When did you get interested in science?

I had always wanted to be a scientist. I can remember being six and wanting to be scientist. I remember by the time I was seven, Jacques Cousteau, was my hero, and I wanted to be an oceanographer. Specifically a marine biologist. By the time I got to college, mountains and geology had really grasped my interest. So when I found out in college there was a way to combine geology with oceanography, I thought I’d really stumbled into my perfect field. Someone who had always wanted to be some kind of scientist who worked in the field, finding the perfect combination of science disciplines for them.

It’s interesting, there are many many people in my field, in my generation, who were inspired by Jacques Cousteau. He sent many people to the ocean.

What other projects are you working on?

I’m working on this project with a grad student. One thing we know about how earth’s climate changes through time is that it’s controlled by our distance from the sun, which varies through time, because the orbit is not perfectly circular.
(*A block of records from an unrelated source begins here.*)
Lemma complete_next s : active s = true → complete s = true ↔ next_subject s = None.
Proof.
  intros Ha. unfold complete, next_subject. rewrite Ha. cbn [andb]. rewrite forallb_forall. split.
  - intros Hall. rewrite fmap_None. destruct (filter _ _) as [|p l] eqn:E; [done|]. exfalso.
    assert (Hp : p ∈ filter (λ q, pt_node q ∉ uc_upgraded s) (uc_order s)) by (rewrite E; by left).
    apply list_elem_of_filter in Hp as [Hn Hp]. apply list_elem_of_In, Hall, bool_decide_eq_true in Hp. done.
  - intros Hn p Hp%list_elem_of_In. apply bool_decide_eq_true. destruct (decide (pt_node p ∈ uc_upgraded s)); [done|]. exfalso.
    assert (Hf : p ∈ filter (λ q, pt_node q ∉ uc_upgraded s) (uc_order s)) by (by apply list_elem_of_filter).
    apply fmap_None in Hn. destruct (filter _ _); [by apply elem_of_nil in Hf|done].
Qed.

(** A gate that opens for a participant opens its turn. *)
Lemma gate_go_turn s a release :
  rollout_ok s → evaluate_upgrade_gate s a release = GateGo →
  active s = true ∧ uc_halted s = false ∧
  (uc_in_turn s = Some a ∧ next_subject s = Some a ∨ participant s a = false ∧ uc_in_turn s ≠ Some a ∧ next_subject s = None).
Proof.
  intros Hs. unfold evaluate_upgrade_gate. destruct (_ || _) eqn:E1; [done|]. bool_to_prop. destruct (uc_halted s); [done|].
  destruct (bool_decide (a ∈ _)); [done|]. case_bool_decide as Et.
  { intros _. split_and!; try done. left. split; [done|]. by apply (ro_turn s Hs). }
  destruct (participant s a); [done|]. cbn [negb]. destruct (complete s) eqn:Ec; [|done]. intros _. split_and!; try done.
  right. split_and!; try done. by apply complete_next.
Qed.

Lemma tier1_stays (t2 t1 before : list UpgradeParticipant) x rest :
  Forall (λ p, pt_tier1 p = false) t2 → Forall (λ p, pt_tier1 p = true) t1 → t2 ++ t1 = before ++ x :: rest →
  pt_tier1 x = true → Forall (λ p, pt_tier1 p = true) rest.
Proof.
  intros H2 H1. revert before. induction H2 as [|y t2 Hy H2 IH]; intros before E Hx; cbn [app] in E.
  - rewrite E in H1. apply Forall_app in H1 as [_ H1]. by apply Forall_cons in H1 as [_ H1].
  - destruct before as [|z before]; cbn [app] in E; injection E as E0 E; [congruence|]. by eapply IH.
Qed.

(** C9: Servers restart one at a time and in order: after any accepted chain of
    records, when the gate of a participant opens, every server before it in the
    order is upgraded and no server behind it is, no other server's gate is open,
    and a Tier 1 server's gate opens only when every Tier 2 server is upgraded. *)
Theorem one_server_restarts_at_a_time steps s a release :
  run_records no_rollout steps = Some s → participant s a = true → evaluate_upgrade_gate s a release = GateGo →
  ∃ before t after,
    uc_order s = before ++ mkParticipant a t :: after ∧ uc_upgraded s = list_to_set (pt_node <$> before) ∧
    (∀ b release', evaluate_upgrade_gate s b release' = GateGo → b = a) ∧
    (t = true → ∀ p, p ∈ uc_order s → pt_tier1 p = false → pt_node p ∈ uc_upgraded s).
Proof.
  intros Hrun Hp Hgate. pose proof (run_ok _ _ _ no_rollout_ok Hrun) as Hs.
  destruct (gate_go_turn s a release Hs Hgate) as (Hact & Hhalt & [[Hturn Hnext]|[Hpa _]]); [|congruence].
  destruct (ro_prefix s Hs) as (before & after & E1 & E2). pose proof (ro_order s Hs) as Ho. rewrite E1 in Ho.
  destruct (take_prefix_next s before after a Ho E1 E2 Hnext) as (t & rest & ->). exists before, t, rest.
  split_and!; [done|done| |].
  - intros b release' Hb. destruct (gate_go_turn s b release' Hs Hb) as (_ & _ & [[Hb' _]|(_ & _ & Hn)]); congruence.
  - intros ->. destruct (or_tiers _ Ho) as (t2 & t1 & Et & H2 & H1). intros p Hin Hp2.
    rewrite E1 in Hin. rewrite E2. apply elem_of_list_to_set, list_elem_of_fmap_2.
    apply elem_of_app in Hin as [Hin|[->|Hin]%elem_of_cons]; [done|done|]. exfalso.
    pose proof (tier1_stays t2 t1 before _ rest H2 H1 (eq_sym Et) eq_refl) as Hall. rewrite Forall_forall in Hall.
    apply Hall in Hin. congruence.
Qed.

(** ** Finality *)

(** What a later state keeps of an earlier one. *)
Record follows (s s' : UpgradeChainState) : Prop := {
  fo_release : uc_release_number s <= uc_release_number s';
  fo_order : uc_release_number s' = uc_release_number s → uc_order s' = uc_order s;
  fo_upgraded : uc_release_number s' = uc_release_number s → uc_upgraded s ⊆ uc_upgraded s';
  fo_halted : uc_release_number s' = uc_release_number s → uc_halted s = true →
    uc_halted s' = true ∧ uc_upgraded s' = uc_upgraded s;
}.

Lemma follows_trans s1 s2 s3 : follows s1 s2 → follows s2 s3 → follows s1 s3.
Proof.
  intros [A1 A2 A3 A4] [B1 B2 B3 B4].
  split; [lia|..]; intros E; assert (E2 : uc_release_number s2 = uc_release_number s1) by lia;
    assert (E3 : uc_release_number s3 = uc_release_number s2) by lia.
  - rewrite B2, A2; done.
  - etrans; [by apply A3|by apply B3].
  - intros Hh. destruct (A4 E2 Hh) as [H1 H2]. destruct (B4 E3 H1) as [H3 H4]. split; [done|]. by rewrite H4.
Qed.
(* ===== verification/TreeConsensus.v ===== *)
(** * Tree operations through consensus

    Models [Tree/TreeConsensus.cpp]: the payload handler between the replica
    (HotStuff), the tree log (TreeLog), the pool of waiting operations (TreePool)
    and the served tree (PermissionTree). All of them live on one disk. Clock
    readings come from a list, so an operation that reads the clock twice may
    see two times. The hooks the owner sets are recorded as events; the epoch
    authorities the driver verified are an argument. A JSON type error that
    nothing catches is the result [None]. *)

From S2P Require Import Prelude SecurityPolicy CanonicalEncoding Json DurableWrite ConsensusTypes ConsensusRecords.
From S2P Require Import QuorumValidation EpochAuthority FileStorage EligibilityStore HotStuff TreeTypes LinkToken.
From S2P Require Import TreeRules TreeOps TreeValidation TreeCodec TreePool TreeLog NodeFiles PermissionTree TreeReplication.

Definition kMaintainIntervalMs : Z := 5000.
Definition kRootRequestIntervalMs : Z := 30000.
Definition kTreeBatchWireBudget : Z := 54000.
Definition kMaxReplicaHeldEntries : Z := 64.
Definition kMaxReplicaHeldBytes : Z := 8 * 1024 * 1024.
Definition kTreeBlockClockSkewMs : Z := 60000.

Definition kAwaitingMergeRefusal : string :=
  "tree writes are paused until the one-time tree merge commit is installed (docs/Tree-Merge-Ceremony.md); retry later".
However we don’t know exactly how those subtle changes in orbit are translated into the climate changes. One example of this, for most of the Pliocene and early Pleistocene period, which is the last few million years, the ice sheets in the N. Hemisphere grew and retreated at a periodicity on a cycle of 40,000 years. And yet if you look at the insolation, and look at the sunlight received at the high latitudes, it varies with a cycle of 23,000 years. So there’s this mismatch between the dominant solar cycle, and the dominant ice age cycle.

So we’re trying to use data and climate models to show how this occurred. There has to be something about the physics of the climate that we are not understanding. And we think it has something to do with the gradients in heating between low and high latitudes. [18] The idea is that it’s not so much directly the amount of sunlight received at high latitudes that controls the ice volume, as it is the amount of moisture and heat transported poleward from low latitudes. So when there’s times when there’s much more moisture transported from low to high latitudes, by stronger latitudinal temperature gradients that might really promote the growth of ice sheets at that time despite what this sunlight at high latitudes is doing.